1. Compared to usual care, fewer patients in the tocilizumab group died within 28 days of randomization.
2. Patients allocated tocilizumab were more likely to be discharged from the hospital within 28 days.
Evidence Rating Level: 1 (Excellent)
Study Rundown: Hypoxic respiratory failure in patients with COVID-19 is associated with systemic inflammation, alveolar damage, and microvascular thrombosis. Although dexamethasone and other corticosteroids have shown a beneficial effect, the use of tocilizumab – an anti-interleukin (IL)-6 receptor monoclonal antibody – in COVID-19 patients with systemic inflammation is under investigation. This randomized controlled trial aimed to evaluate the effects of tocilizumab in hospitalized COVID-19 patients with hypoxia and systemic inflammation. The primary outcome was all-cause mortality at 28 days of randomization, while key secondary outcomes included time to discharge from hospital, receipt of invasive mechanical ventilation, and death. According to study results, patients in the tocilizumab group were less likely to die at 28 days and more likely to be discharged from the hospital compared to the usual care group. This trial was limited by lack of regular follow-up. For instance, clinical outcomes were only assessed at 28 days and 6 months after randomization. This may have led to a loss of follow-up for some patients and recall bias among those who completed the form. Nonetheless, this study provided valuable insight into the use of tocilizumab to improve survival among hospitalized patients with COVID-19.
Relevant Reading: Tocilizumab in Patients Hospitalized with Covid-19 Pneumonia
In-depth [randomized controlled trial]: Between Apr 23, 2020, and Jan 24, 2021, 21 550 patients were assessed for eligibility across 131 UK sites. Included patients were those with clinically suspected or laboratory confirmed SARS-CoV-2 infection, hypoxia (defined as SaO2 < 92% on room air), and systemic inflammation (C-reactive protein ³ 75 mg/L). Those with known hypersensitivity to tocilizumab and active tuberculosis infection were not eligible. Altogether, 4116 patients (2022 in the tocilizumab group and 2094 in the usual care group) were included in the intention-to-treat (ITT) analysis. Tocilizumab was administered as a single intravenous infusion at doses determined by patients’ bodyweight.
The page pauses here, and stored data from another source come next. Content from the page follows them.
(** Whether the turn is stopped. *)
Definition stopRepeatedBatch (calls : list ToolCall) (toolNames : list string) : M bool :=
  let sig := toolCallSignature calls in
  if bool_decide (sig = "") then ret false
  else
    upd (λ t, if bool_decide (sig = lastToolSig t) then set_batch (lastToolSig t) (identicalToolBatches t + 1) t else set_batch sig 0 t);;
    t ← get;
    if identicalToolBatches t + 1 <? maxIdenticalToolBatches then ret false
    else upd (set_answer (loop_detected toolNames (identicalToolBatches t + 1)) (lastNormal t) "loop_detected");; ret true.

Definition guidance (toolNames : list string) (n : Z) : Message :=
  plain "user"
    ("⚠️ You have made the exact same tool call (" +:+ Join toolNames ", " +:+ ") " +:+ itoa n +:+
     " times in a row and it is not working — stop repeating the identical call. Change your approach: adjust the arguments, try a different tool, or explain the problem to the user instead of retrying the same thing." +:+
     if bool_decide ("file_edit" ∈ toolNames) then
       " For file_edit specifically: the file may have changed since you last read it, or your old_text does not match exactly (e.g. whitespace/indentation) — re-read it with file_read_lines and correct the old_text."
     else "")%string.

Definition steerFromRepeatedBatch (toolNames : list string) : M unit :=
  t ← get;
  if bool_decide (identicalToolBatches t = 0) then ret tt
  else upd (append_message (guidance toolNames (identicalToolBatches t + 1))).

Definition publishNarration (content : string) : M unit :=
  when (negb (bool_decide (content = "")) && toChat cfg && StreamToolActivity cfg) (publish (TextOut content)).

Definition keep (k : StoreKind) (m : Message) (what : string) : M unit :=
  upd (append_message m);;
  t ← get;
  let '(w, accepted) := host_add (world t) k m in
  upd (λ t, log (if accepted then Stored k m else Refused k m) (set_world w t));;
  if accepted then ret tt else fail (StoreRejected what).

(** [runToolCall]: what is put in the call's slot. *)
Definition slot_result (tc : ToolCall) (o : ToolOutcome) : ToolResult :=
  match o with
  | Returned r => r
  | Panicked v =>
      {| ForLLM := ("Tool " +:+ tc_Name tc +:+ " failed with an internal error.")%string; ForUser := ""; Silent := false; IsError := false;
         tr_Err := Some ("tool " +:+ tc_Name tc +:+ " panicked: " +:+ v)%string; tr_Media := []; Images := []; tr_ToolReferences := [] |}
  end.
The mean age of participants was 63.6 years (standard deviation [SD] 13.6). At randomization, 82% of patients were receiving corticosteroids. The primary outcome of all-cause mortality within 28 days of randomization was lower in the tocilizumab group compared to the usual care group (31% vs. 35%, rate ratio [RR] 0.85, 95% confidence interval [CI] 0.76-0.94, p=0.0028). This was the case for all prespecified subgroups, including patients with a positive SARS-CoV-2 test result and those receiving systemic corticosteroids. Allocation to tocilizumab was associated with a greater probability of discharge from hospital within 28 days (57% vs. 50%, RR 1.22, 95% CI 1.12-1.33, p<0.0001). Among those not receiving invasive mechanical ventilation at baseline, patients allocated to tocilizumab were less likely to reach the secondary outcome of invasive mechanical ventilation or death (35% vs. 42%, RR 0.84, 95% CI 0.77-0.92, p<0.0001). In prespecified analyses, tocilizumab was also found to reduce the use of hemodialysis and hemofiltration compared to usual care (6% vs. 8%, RR 0.72, 95% CI 0.58-0.90, p=0.0046). Overall, findings from this study suggest that use of tocilizumab may improve survival and other clinical outcomes in hospitalized COVID-19 patients with hypoxia and systemic inflammation.